(Records from a data source)
********
(* ===== verification/SearchLex.v ===== *)
(** The query lexer ([core/searchquery/lexer.go]).  [rest] is [input[pos:]]
    throughout; the loops are given the input's length as fuel, and each
    iteration consumes at least one byte. *)
From S2P Require Import Prelude GoStd Utf8 SearchQuery.

Inductive tokenKind : Type := tokenWord | tokenQuoted | tokenColon | tokenMinus | tokenComparison.
#[export] Instance tokenKind_eq_dec : EqDecision tokenKind.
Proof. solve_decision. Defined.

Record token : Type := Token {
  t_kind : tokenKind;
  t_text : string;
  t_start : Z;
  t_end : Z;
}.
#[export] Instance token_eq_dec : EqDecision token.
Proof. solve_decision. Defined.

Definition forbidden_control (r : Z) : bool := IsControl r && negb (isQuerySpace r).

(** The rune after a backslash, for both scanners: its position is that of the
    byte after the backslash. *)
Definition scan_escaped (pos : Z) (rest : string) : result Error (Z * nat) :=
  fail_if bool_decide (rest = "") with queryError (pos - 1) EscapeAtEnd in
  let '(escaped, size) := decode_rune rest in
  fail_if forbidden_control escaped with queryError pos ControlCharacter in
  Ok (escaped, size).

Fixpoint scan_quoted_loop (fuel : nat) (start pos : Z) (rest value : string)
    : result Error (string * Z * string) :=
  match fuel with
  | O => Err (queryError pos OutOfFuel)
  | S fuel =>
      fail_if bool_decide (rest = "") with queryError start UnterminatedQuote in
      let '(r, size) := decode_rune rest in
      let pos' := pos + Z.of_nat size in
      let rest' := sdrop size rest in
      if r =? 34 then
        fail_if MaxValueBytes <? slen value with queryError start QuotedTooLong in
        Ok (value, pos', rest')
      else if r =? 92 then
        '(escaped, escapedSize) ← scan_escaped pos' rest';
        let value := value +:+ encode_rune escaped in
        fail_if MaxValueBytes <? slen value with queryError start QuotedTooLong in
        scan_quoted_loop fuel start (pos' + Z.of_nat escapedSize) (sdrop escapedSize rest') value
      else
        fail_if forbidden_control r with queryError pos ControlCharacter in
        let value := value +:+ encode_rune r in
        fail_if MaxValueBytes <? slen value with queryError start QuotedTooLong in
        scan_quoted_loop fuel start pos' rest' value
  end.

(** [scanQuoted]: [rest] starts with the opening quote. *)
Definition scanQuoted (start : Z) (rest : string) : result Error (string * Z * string) :=
  scan_quoted_loop (S (String.length rest)) start (start + 1) (sdrop 1 rest) "".

(** The runes that end a bare word. *)
Definition word_break (r : Z) : bool :=
  isQuerySpace r || (r =? 58) || (r =? 34) || (r =? 62) || (r =? 60) || (r =? 61).

Definition word_done (start pos : Z) (rest value : string) : result Error (string * Z * string) :=
  fail_if bool_decide (value = "") with queryError start InvalidToken in
  Ok (value, pos, rest).

Fixpoint scan_word_loop (fuel : nat) (start pos : Z) (rest value : string)
    : result Error (string * Z * string) :=
  match fuel with
  | O => Err (queryError pos OutOfFuel)
  | S fuel =>
      if bool_decide (rest = "") then word_done start pos rest value
      else
        let '(r, size) := decode_rune rest in
        let pos' := pos + Z.of_nat size in
        let rest' := sdrop size rest in
        if word_break r then word_done start pos rest value
        else
          fail_if IsControl r with queryError pos ControlCharacter in
          fail_if (r =? 40) || (r =? 41) with queryError pos GroupingUnsupported in
          fail_if (r =? 42) || (r =? 94) || (r =? 123) || (r =? 125)
            with queryError pos RawFTSUnsupported in
          if r =? 92 then
            '(escaped, escapedSize) ← scan_escaped pos' rest';
            let value := value +:+ encode_rune escaped in
            fail_if MaxValueBytes <? slen value with queryError start ValueTooLong in
            scan_word_loop fuel start (pos' + Z.of_nat escapedSize) (sdrop escapedSize rest') value
          else
            let value := value +:+ encode_rune r in
            fail_if MaxValueBytes <? slen value with queryError start ValueTooLong in
            scan_word_loop fuel start pos' rest' value
  end.

Definition scanWord (start : Z) (rest : string) : result Error (string * Z * string) :=
  scan_word_loop (S (String.length rest)) start start rest "".

(** One token from [rest], which starts with the rune [r] of [size] bytes that is
    neither space nor control: the token and the input after it. *)
Definition lex_token (r : Z) (size : nat) (pos : Z) (rest : string) (clauseStart : bool)
    : result Error (token * string) :=
  let pos' := pos + Z.of_nat size in
  let rest' := sdrop size rest in
  if (r =? 45) && clauseStart then Ok (Token tokenMinus "-" pos pos', rest')
  else if r =? 58 then Ok (Token tokenColon ":" pos pos', rest')
  else if (r =? 62) || (r =? 60) || (r =? 61) then
    if has_prefix rest' "=" && negb (r =? 61)
    then Ok (Token tokenComparison (encode_rune r +:+ "=") pos (pos' + 1), sdrop 1 rest')
    else Ok (Token tokenComparison (encode_rune r) pos pos', rest')
  else if r =? 34 then
    '(value, stop, rest') ← scanQuoted pos rest;
    Ok (Token tokenQuoted value pos stop, rest')
  else
    '(value, stop, rest') ← scanWord pos rest;
    Ok (Token tokenWord value pos stop, rest').

Fixpoint lex_loop (fuel : nat) (pos : Z) (rest : string) (clauseStart : bool)
    (tokens : list token) : result Error (list token) :=
  if bool_decide (rest = "") then Ok tokens
  else
    match fuel with
    | O => Err (queryError pos OutOfFuel)
    | S fuel =>
        let '(r, size) := decode_rune rest in
        if isQuerySpace r then
          lex_loop fuel (pos + Z.of_nat size) (sdrop size rest) true tokens
        else
          fail_if IsControl r with queryError pos ControlCharacter in
          '(t, rest') ← lex_token r size pos rest clauseStart;
          let tokens := tokens ++ [t] in
          fail_if MaxTokens <? Z.of_nat (length tokens) with queryError pos TooManyTokens in
          lex_loop fuel (t_end t) rest' false tokens
    end.

Definition lex (input : string) : result Error (list token) :=
  fail_if MaxQueryBytes <? slen input with queryError MaxQueryBytes QueryTooLong in
  require valid_string input else queryError 0 NotUTF8 in
  lex_loop (String.length input) 0 input true [].

(** * Progress and fuel *)

Lemma decode_rune_size s r n :
  s <> "" -> decode_rune s = (r, n) -> (1 <= n <= String.length s)%nat.
Proof.
  intros Hs Hd. destruct (decode_sound _ _ _ Hs Hd) as [[_ ->]|(Hr & -> & Heq)].
  - destruct s; [done|cbn; lia].
  - pose proof (rune_len_pos r). apply (f_equal String.length) in Heq.
    rewrite append_length, rune_len_encode in Heq by done. lia.
Qed.

(** An error that the code itself can return. *)
Definition real_error (e : Error) : Prop :=
  Message e <> OutOfFuel /\ Message e <> IndexOutOfRange.

(** The answer of a scan from [rest]: real errors only, and what is left is what
    the reported position says. *)
Definition scan_sound (strict : bool) (pos : Z) (rest : string)
    (res : result Error (string * Z * string)) : Prop :=
  match res with
  | Ok (v, stop, rest') =>
      (if strict then (String.length rest' < String.length rest)%nat
       else (String.length rest' <= String.length rest)%nat) /\
      stop = pos + slen rest - slen rest'
  | Err e => real_error e
  end.
Lemma compileFilter_total (i : @resolved_clause F) :
  compilable i -> Kind (rc i) = ClauseFilter -> Filter (rc i) <> "version" ->
  Filter (rc i) <> "has-field" -> exists p, compileFilter i = Some p /\ balanced p.
Proof.
  intros [Hk|[H|[Hf H]]] Hkind Hv Hh; [congruence| |].
  - rewrite one_of_In in H. unfold compileFilter. cbn zeta. cbn in H.
    repeat destruct H as [H|H]; try done; try (by destruct Hv); try (by destruct Hh);
      rewrite <- H; repeat (rewrite bool_decide_false by done);
      rewrite bool_decide_true by done; eexists; (split; [reflexivity|]);
      try (apply balanced_either; reflexivity); try (apply balanced_negate; reflexivity).
    + apply compileCustomField_balanced.
    + unfold compileASN. destruct (bool_decide _).
      * by destruct (Negated _).
      * apply balanced_negate_paren. count_strings.
    + unfold compileAdded. destruct (Op (rc i)); apply balanced_negate_paren; reflexivity.
    + apply balanced_negate. unfold accepted_fact. count_strings.
  - unfold compileFilter. rewrite Hf. repeat (rewrite bool_decide_false by done).
    rewrite bool_decide_true by done. by apply compileIs_total.
Qed.

(** The state's predicates are balanced, and so is the date condition it collects. *)
Record state_balanced (s : @compile_state F) : Prop := StateBalanced {
  sb_text : Forall balanced (TextPredicates (cs_plan s));
  sb_preds : Forall balanced (Predicates (cs_plan s));
  sb_date : sum_list (count_byte placeholder <$> cs_date_where s) = length (cs_date_args s);
}.

Lemma add_date_balanced (i : @resolved_clause F) s : state_balanced s -> state_balanced (add_date i s).
Proof.
  intros [H1 H2 H3].
  assert (Hc : forall n, n = 0%nat -> (sum_list (count_byte placeholder <$> cs_date_where s ++
      [if bool_decide (Filter (rc i) = "date")
       then "sq_di.sort_value " +:+ op_string (Op (rc i)) +:+ " ?" else "sq_di.role = ?"]) + n)%nat =
    length (cs_date_args s ++ [@AStr F (Value (rc i))])).
  { intros n ->. rewrite fmap_app, sum_list_with_app, length_app, H3. cbn [fmap list_fmap length].
    rewrite Nat.add_0_r. f_equal. destruct (bool_decide _); [|reflexivity].
    cbn [sum_list_with]. unfold id. count_strings. }
  specialize (Hc 0%nat eq_refl). rewrite Nat.add_0_r in Hc.
  unfold add_date. destruct (cs_date_index s); split; cbn; try done.
  apply Forall_app. split; [done|by constructor].
Qed.

Lemma compile_clause_total s (i : @resolved_clause F) :
  compilable i -> state_balanced s ->
  exists s', compile_clause in_unspaced_script s i = Some s' /\ state_balanced s'.
Proof.
  intros Hi Hs. pose proof Hs as [H1 H2 H3]. unfold compile_clause.
  destruct (bool_decide (Kind (rc i) = ClauseText)) eqn:Hk.
  { destruct (Negated (rc i)); eexists; (split; [reflexivity|]); split; cbn; try done;
      apply Forall_app; split; try done; constructor; [apply compileTextMembership_balanced|done|
        apply compileTextMembership_balanced|done]. }
  bool_simpl. destruct (bool_decide (Filter (rc i) = "version")) eqn:Hv.
  { eexists. split; [reflexivity|]. by split. }
  destruct (bool_decide (Filter (rc i) = "has-field")) eqn:Hh.
  { eexists. split; [reflexivity|]. by split. }
  bool_simpl. destruct (negb _ && _).
  { eexists. split; [reflexivity|]. by apply add_date_balanced. }
  destruct (compileFilter_total i Hi) as (p & -> & Hp); try done.
  { by destruct (Kind (rc i)). }
  cbn [mbind option_bind]. eexists. split; [reflexivity|].
  destruct (_ && _); split; cbn; try done; apply Forall_app; split; try done; by constructor.
Qed.

Lemma compile_loop_total s (q : list (@resolved_clause F)) :
  Forall compilable q -> state_balanced s ->
  exists s', compile_loop in_unspaced_script s q = Some s' /\ state_balanced s'.
Proof.
  intros Hq; revert s; induction Hq as [|i q Hi _ IH]; intros s Hs; [by exists s|].
  destruct (compile_clause_total s i Hi Hs) as (s' & Hs' & Hb). cbn [compile_loop].
  rewrite Hs'. cbn [mbind option_bind]. by apply IH.
Qed.

Lemma date_predicate_balanced (s : @compile_state F) : state_balanced s -> balanced (date_predicate s).
Proof.
  intros [_ _ H]. unfold balanced, date_predicate. cbn [SQL Args].
  rewrite !count_byte_app, (count_join _ " AND ") by reflexivity. rewrite H.
  repeat match goal with |- context [count_byte placeholder (String ?c ?t)] =>
    change (count_byte placeholder (String c t)) with 0%nat end. lia.
Qed.

(** ** Resolved clauses compile *)

Definition known_filter (f : string) : Prop :=
  one_of ["jd"; "tag"; "from"; "has-field"; "field"; "asn"; "sensitivity"; "lang"; "added"; "date";
          "date-role"; "version"] f = true.

Lemma resolve_field_rc c (item item' : @resolved_clause F) :
  resolve_field ParseFloat opp_float IsLetter IsCurrency c item = Ok item' -> rc item' = rc item.
Proof.
  unfold resolve_field. cbn zeta. intros H. split_flow_in H; by injection H as <-.
Qed.

Lemma resolve_object_rc r c (item : @resolved_clause F) :
  resolve_object zero_float ParseFloat opp_float IsLetter IsCurrency r c = Ok item -> rc item = c.
Proof.
  unfold resolve_object. destruct (_ && _); [done|]. intros H. inv_ok H.
  destruct a as [|cand [|? ?]]; try done. cbn zeta in H.
  destruct (bool_decide _); [|by injection H as <-]. by apply resolve_field_rc in H.
Qed.

Lemma resolve_clause_compilable r v c (item : @resolved_clause F) v' :
  resolve_clause zero_float ParseFloat opp_float IsLetter IsCurrency r v c = Ok (item, v') ->
  compilable item.
Proof.
  unfold resolve_clause. cbn zeta. destruct (bool_decide (Kind c = ClauseText)) eqn:Hk.
  { bool_simpl. intros [= <- <-]. by left. }
  assert (Hknown : forall i : @resolved_clause F, known_filter (Filter (rc i)) -> compilable i)
    by (intros i Hi; right; by left).
  destruct (one_of _ (Filter c)) eqn:Ho.
  { intros H. apply fmap_Ok in H as (a & Ha & [= -> _]). apply resolve_object_rc in Ha.
    apply Hknown. rewrite Ha. eapply one_of_app; [exact Ho|]. cbn. tauto. }
  destruct (bool_decide (Filter c = "asn")) eqn:E1.
  { bool_simpl. intros H. apply fmap_Ok in H as (a & Ha & [= -> _]). apply Hknown.
    unfold resolve_asn in Ha. split_flow_in Ha; injection Ha as <-; cbn; by rewrite E1. }
  destruct (bool_decide (Filter c = "sensitivity")) eqn:E2.
  { bool_simpl. destruct (validSensitivity _); [|done]. intros [= <- _]. apply Hknown. cbn. by rewrite E2. }
  destruct (bool_decide (Filter c = "lang")) eqn:E3.
  { bool_simpl. destruct (validLanguage _); [|done]. intros [= <- _]. apply Hknown. cbn. by rewrite E3. }
  destruct (bool_decide (Filter c = "added")) eqn:E4.
  { bool_simpl. destruct (parse_date _); [|done]. intros [= <- _]. apply Hknown. cbn. by rewrite E4. }
  destruct (bool_decide (Filter c = "date")) eqn:E5.
  { bool_simpl. destruct (ValidateSortValue _); [|done]. intros [= <- _]. apply Hknown. cbn. by rewrite E5. }
  destruct (bool_decide (Filter c = "date-role")) eqn:E6.
  { bool_simpl. destruct (ValidDateRole _); [|done]. intros [= <- _]. apply Hknown. cbn. by rewrite E6. }
  destruct (bool_decide (Filter c = "is")) eqn:E7.
  { bool_simpl. right. right. destruct (bool_decide (Value c = "inbox")) eqn:Ei.
    - bool_simpl. inv_ok H. injection H as <- _. cbn. by rewrite E7, Ei.
    - destruct (one_of is_values (Value c)) eqn:Ev; [|done]. injection H as <- _. cbn. by rewrite E7. }
  destruct (bool_decide (Filter c = "version")) eqn:E8; [|done].
  bool_simpl. intros H. split_flow_in H. injection H as <- _. apply Hknown. cbn. by rewrite E8.
Qed.

Lemma resolve_loop_compilable r v q items :
  resolve_loop zero_float ParseFloat opp_float IsLetter IsCurrency r v q = Ok items ->
  Forall compilable items.
Proof.
  revert v items; induction q as [|c q IH]; intros v items H.
  { injection H as <-. constructor. }
  cbn [resolve_loop] in H. inv_ok H. destruct a as [item v']. cbn in H. inv_ok H.
  injection H as <-. constructor; [by eapply resolve_clause_compilable|by eapply IH].
Qed.

(** ** The SQL text depends on the query's shape only *)

(** The same kinds, fields, filters and operators; user-supplied texts, numbers,
    dates and object ids may differ, except where a value is itself a keyword of the
    language ([is:trash], [asn:none]) or selects the index that can find it. *)
Record same_shape (i i' : @resolved_clause F) : Prop := SameShape {
  sh_kind : Kind (rc i) = Kind (rc i');
  sh_negated : Negated (rc i) = Negated (rc i');
  sh_field : Field (rc i) = Field (rc i');
  sh_filter : Filter (rc i) = Filter (rc i');
  sh_op : Op (rc i) = Op (rc i');
  sh_type : FieldDataType i = FieldDataType i';
  sh_trigram : bool_decide (compileTrigramText (rc i) <> "") =
               bool_decide (compileTrigramText (rc i') <> "");
  sh_script : UnspacedScript in_unspaced_script (Text (rc i)) =
              UnspacedScript in_unspaced_script (Text (rc i'));
  sh_is : Filter (rc i) = "is" -> Value (rc i) = Value (rc i');
  sh_none : bool_decide (Value (rc i) = "none") = bool_decide (Value (rc i') = "none");
}.

Definition same_sql (p p' : @Predicate F) : Prop := SQL p = SQL p'.

Lemma compileTextMembership_shape (i i' : @resolved_clause F) n :
  same_shape i i' ->
  same_sql (compileTextMembership in_unspaced_script (rc i) n)
           (compileTextMembership in_unspaced_script (rc i') n).
Proof.
  intros [_ _ Hf _ _ _ Ht Hs _ _]. unfold same_sql, compileTextMembership. cbn zeta. rewrite Ht, Hs, Hf.
  destruct (bool_decide (compileTrigramText (rc i') <> "")); cbn [orb]; [done|].
  by destruct (negb _).
Qed.

Lemma compileFilter_shape (i i' : @resolved_clause F) :
  same_shape i i' ->
  match compileFilter i, compileFilter i' with
  | Some p, Some p' => same_sql p p'
  | None, None => True
  | _, _ => False
  end.
Proof.
  intros [_ Hn _ Hf Ho Ht _ _ Hi Hnone].
  unfold compileFilter, compileIs, compileCustomField, compileASN, compileAdded, compileDate, either,
    same_sql. cbn zeta. rewrite <- Hf, Hn, Ho, Ht, Hnone.
  destruct (bool_decide (Filter (rc i) = "jd")); [done|].
  destruct (bool_decide (Filter (rc i) = "tag")); [done|].
  destruct (bool_decide (Filter (rc i) = "from")); [done|].
  destruct (bool_decide (Filter (rc i) = "field")).
  { repeat match goal with |- context [if ?b then (_, _) else _] => destruct b end; done. }
  destruct (bool_decide (Filter (rc i) = "asn")).
  { destruct (bool_decide (Value (rc i') = "none")); reflexivity. }
  destruct (bool_decide (Filter (rc i) = "sensitivity")); [done|].
  destruct (bool_decide (Filter (rc i) = "lang")); [done|].
  destruct (bool_decide (Filter (rc i) = "added")).
  { destruct (Op (rc i')); done. }
  destruct (bool_decide (Filter (rc i) = "date")); [done|].
  destruct (bool_decide (Filter (rc i) = "date-role")); [done|].
  destruct (bool_decide (Filter (rc i) = "is")) eqn:Eis; [|done]. bool_simpl.
  rewrite <- (Hi Eis).
  repeat match goal with |- context [if bool_decide ?P then Some _ else _] =>
    destruct (bool_decide P); [done|] end. done.
Qed.

Record sim (s s' : @compile_state F) : Prop := Sim {
  sim_text : Forall2 same_sql (TextPredicates (cs_plan s)) (TextPredicates (cs_plan s'));
  sim_preds : Forall2 same_sql (Predicates (cs_plan s)) (Predicates (cs_plan s'));
  sim_index : cs_date_index s = cs_date_index s';
  sim_where : cs_date_where s = cs_date_where s';
}.

Lemma add_date_sim (i i' : @resolved_clause F) s s' :
  same_shape i i' -> sim s s' -> sim (add_date i s) (add_date i' s').
Proof.
  intros [_ _ _ Hf Ho _ _ _ _ _] [H1 H2 H3 H4]. unfold add_date.
  rewrite <- H3, Hf, Ho. destruct (cs_date_index s) eqn:E.
  - split; cbn; try done; congruence.
  - split; cbn; try done; [|by apply Forall2_length in H2; congruence|congruence].
    apply Forall2_app; [done|by repeat constructor].
Qed.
********
Within the entries above, count the lines that include "strict". The answer is that number alone.

[Reply] 2